Besonderheiten bei der Behandlung

Aufgrund des heterogenen klinischen Bildes, sollte die Behandlung der Patienten mit GATA2-Mutation durch ein multidisziplinäres Team erfolgen.

Die bei einer AML angewandte Chemotherapie sollte bei einer GATA2-Mutation aufgrund der zugrundeliegenden Immundefizienz und des Stammzelldefektes vermieden werden. Daher kann eine frühe Stammzelltransplantation bei Hochrisikopatienten in Betracht gezogen werden. Als günstigstes Zeitfenster hat sich dafür die Phase des hypozellulären Knochenmarks erwiesen, da diese in der Regel vor dem Eintritt schwerwiegender Komplikationen wie systemischen Infektionen oder eines MDS mit Blastenexzess liegt.

Da eine Prädisposition für HPV-Infektionen besteht, kann eine HPV-Impfung erwogen werden.
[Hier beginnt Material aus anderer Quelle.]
(* ===== verification/LexerScan.v ===== *)
(** * LexerScan: what the scanning routines of the lexer guarantee

    A calculus of outcomes ([safe]): the routine returns a result with a property,
    or, where [W] allows it, reads a part of a string builder that has not been
    written.  Never does it read outside the input, nor run out of fuel.  The
    lemmas here are about the routines that know the input but not the lexer. *)

From Stdlib Require Import String.
From S2P Require Import Prelude IntMath Text TextProps StringBuilder IdentTable Lexer LexNames LexNumbers LexStrings.

Definition safe_or (W : Prop) {A} (o : Outcome A) (Q : A -> Prop) : Prop :=
  match o with Done a => Q a | Wrong why => why = BuilderFault /\ W end.

Section Calculus.
Context {W : Prop}.
#[local] Notation safe := (safe_or W).

Lemma safe_bind {A B} (o : Outcome A) (f : A -> Outcome B) (P : A -> Prop) (Q : B -> Prop) :
  safe o P -> (forall a, P a -> safe (f a) Q) -> safe (o ≫= f) Q.
Proof. destruct o; simpl; auto. Qed.

Lemma safe_mono {A} (o : Outcome A) (P Q : A -> Prop) : safe o P -> (forall a, P a -> Q a) -> safe o Q.
Proof. destruct o; simpl; auto. Qed.

(** An operation of a builder that is defined. *)
Lemma safe_build {A} (o : option A) (Q : A -> Prop) : (exists a, o = Some a /\ Q a) -> safe (need BuilderFault o) Q.
Proof. by intros (a & -> & H). Qed.

Lemma safe_if {A} (b : bool) (x y : Outcome A) (Q : A -> Prop) :
  (b = true -> safe x Q) -> (b = false -> safe y Q) -> safe (if b then x else y) Q.
Proof. destruct b; auto. Qed.

Lemma safe_kind (code : Z) : safe (need ReadFault (SmileIdentifierKind code)) (fun _ => True).
Proof. by destruct (SmileIdentifierKind_total code) as [k ->]. Qed.
End Calculus.

(** Some character of the input may stand for more than one byte: it is outside
    ASCII, or it begins an escape. *)
Definition wide (input : list Z) : Prop :=
  exists i ch, zget input i = Some ch /\ (ch = "\"%code \/ 128 <= ch).

(** A builder of at most [n] bytes. *)
Definition upto (buf : StringBuilderInt) (n : Z) : Prop := exists t, holds buf t /\ zlen t <= n.

Section Scan.
Context {W : Prop} (input : list Z) (end_ : Z).
#[local] Notation safe := (safe_or W).
Context (input_bytes : Forall is_byte input) (input_end : 0 <= end_ < zlen input).

Lemma safe_read (i : Z) : 0 <= i <= end_ -> safe (need ReadFault (zget input i)) (fun ch => zget input i = Some ch /\ 0 <= ch < 256).
Proof.
  intros Hi. destruct (proj2 (zget_is_Some input i) ltac:(lia)) as [ch E]. rewrite E. simpl. split; [done|].
  by eapply zget_byte.
Qed.

Lemma safe_extract (i : Z) : 0 <= i < end_ ->
  safe (need ReadFault (String_ExtractUnicodeCharacterInternal input i end_))
    (fun r => i < r.2 <= end_ /\ (wrapU 32 r.1 = "="%code -> zget input i = Some "="%code)).
Proof.
  intros Hi. destruct (Extract_total input i end_ input_bytes Hi ltac:(lia)) as (code & next & E & Hn & Hd).
  rewrite E. simpl. split; [done|]. intros Hw. destruct Hd as [->|[Hc Hs]]; [done|].
  rewrite wrapU_id in Hw by (unfold inU; simpl; lia). subst code.
  destruct (proj2 (zget_is_Some input i) ltac:(lia)) as [ch Hch].
  rewrite (substring_cons _ _ _ ch) in Hs by (done || lia). simpl in Hs. by injection Hs as ->.
Qed.

Lemma safe_peek (p : Z -> bool) (i : Z) : 0 <= i ->
  safe (peek p input end_ i) (fun b => b = true -> i < end_ /\ exists ch, zget input i = Some ch /\ p ch = true).
Proof.
  intros Hi. unfold peek. destruct (Z.ltb_spec i end_); [|done].
  eapply safe_bind; [apply safe_read; lia|]. intros ch [E _]. simpl. eauto.
Qed.

(** The test is that of the character, where there is one. *)
Lemma safe_look (p : Z -> bool) (i : Z) : 0 <= i ->
  safe (peek p input end_ i) (fun b => (b = true -> i < end_ /\ exists ch, zget input i = Some ch /\ p ch = true)
    /\ forall ch, i < end_ -> zget input i = Some ch -> p ch = b).
Proof.
  intros Hi. unfold peek. destruct (Z.ltb_spec i end_); [|simpl; split; [done|lia]].
  eapply safe_bind; [apply safe_read; lia|]. intros ch [E _]. simpl. split; [eauto|]. intros c _ Ec. congruence.
Qed.

Lemma safe_scan_loop (p : Z -> bool) (fuel : nat) (i : Z) : 0 <= i -> end_ - i <= Z.of_nat fuel ->
  safe (scan_loop fuel p input end_ i) (fun r => i <= r <= Z.max i end_).
Proof.
  revert i. induction fuel as [|fuel IH]; intros i Hi Hf; simpl.
  - destruct (Z.ltb_spec i end_); [lia|simpl; lia].
  - destruct (Z.ltb_spec i end_); [|simpl; lia].
    eapply safe_bind; [apply safe_read; lia|]. intros ch _. apply safe_if; intros _; [|simpl; lia].
    eapply safe_mono; [apply IH; lia|]. simpl. lia.
Qed.

Lemma safe_scan (p : Z -> bool) (i : Z) : 0 <= i ->
  safe (scan p input end_ i) (fun r => i <= r <= Z.max i end_).
Proof. intros Hi. apply safe_scan_loop; lia. Qed.

(** ** Escape codes *)

Lemma safe_escape_hex (fuel : nat) (i value : Z) : 0 <= i <= end_ -> end_ - i <= Z.of_nat fuel ->
  safe (escape_hex fuel input end_ i value) (fun r => i <= r.1 <= end_).
Proof.
  revert i value. induction fuel as [|fuel IH]; intros i value Hi Hf; simpl.
  - destruct (Z.ltb_spec i end_); [lia|simpl; lia].
  - destruct (Z.ltb_spec i end_); [|simpl; lia].
    eapply safe_bind; [apply safe_read; lia|]. intros ch _. apply safe_if; intros _; [|simpl; lia].
    eapply safe_mono; [apply IH; lia|]. simpl. lia.
Qed.

Lemma safe_escape_digit (i value : Z) : 0 <= i <= end_ ->
  safe (escape_digit input end_ i value) (fun r => i <= r.1 <= end_).
Proof.
  intros Hi. unfold escape_digit. eapply safe_bind; [apply safe_peek; lia|]. intros b Hb.
  apply safe_if; intros E; [|simpl; lia]. destruct (Hb E) as [Hlt _].
  eapply safe_bind; [apply safe_read; lia|]. intros ch _. simpl. lia.
Qed.

(** At the end only the first byte is read. *)
Lemma safe_extract_end (i : Z) : 0 <= i <= end_ ->
  safe (need ReadFault (String_ExtractUnicodeCharacterInternal input i end_)) (fun r => i <= r.2 <= end_ + 1).
Proof.
  intros Hi. destruct (decide (i = end_)) as [->|].
  - unfold String_ExtractUnicodeCharacterInternal.
    destruct (proj2 (zget_is_Some input end_) ltac:(lia)) as [c E]. rewrite E. cbn [option_bind mbind].
    rewrite !Z.geb_leb. destruct (Z.leb_spec end_ (end_ + 1)), (Z.leb_spec (end_ - 1) (end_ + 1)),
      (Z.leb_spec (end_ - 2) (end_ + 1)); try lia.
    repeat case_match; simpl; lia.
  - eapply safe_mono; [apply safe_extract; lia|]. simpl. lia.
Qed.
Empfehlungen zur Früherkennung bei Ihren Patienten

Empfehlungen zur Früherkennung

Mindestens jährlich

  • Klinische Untersuchung

  • Großes Blutbild

  • Knochenmarkpunktion

Weitere Informationen

Offene klinische Studien / Register

Selbsthilfegruppen

Leider gibt es bislang keine uns bekannten Selbsthilfegruppen für Patienten mit GATA2-Defizienz. Sobald uns hier neue Informationen zur Verfügung stehen, werden wir diese ergänzen.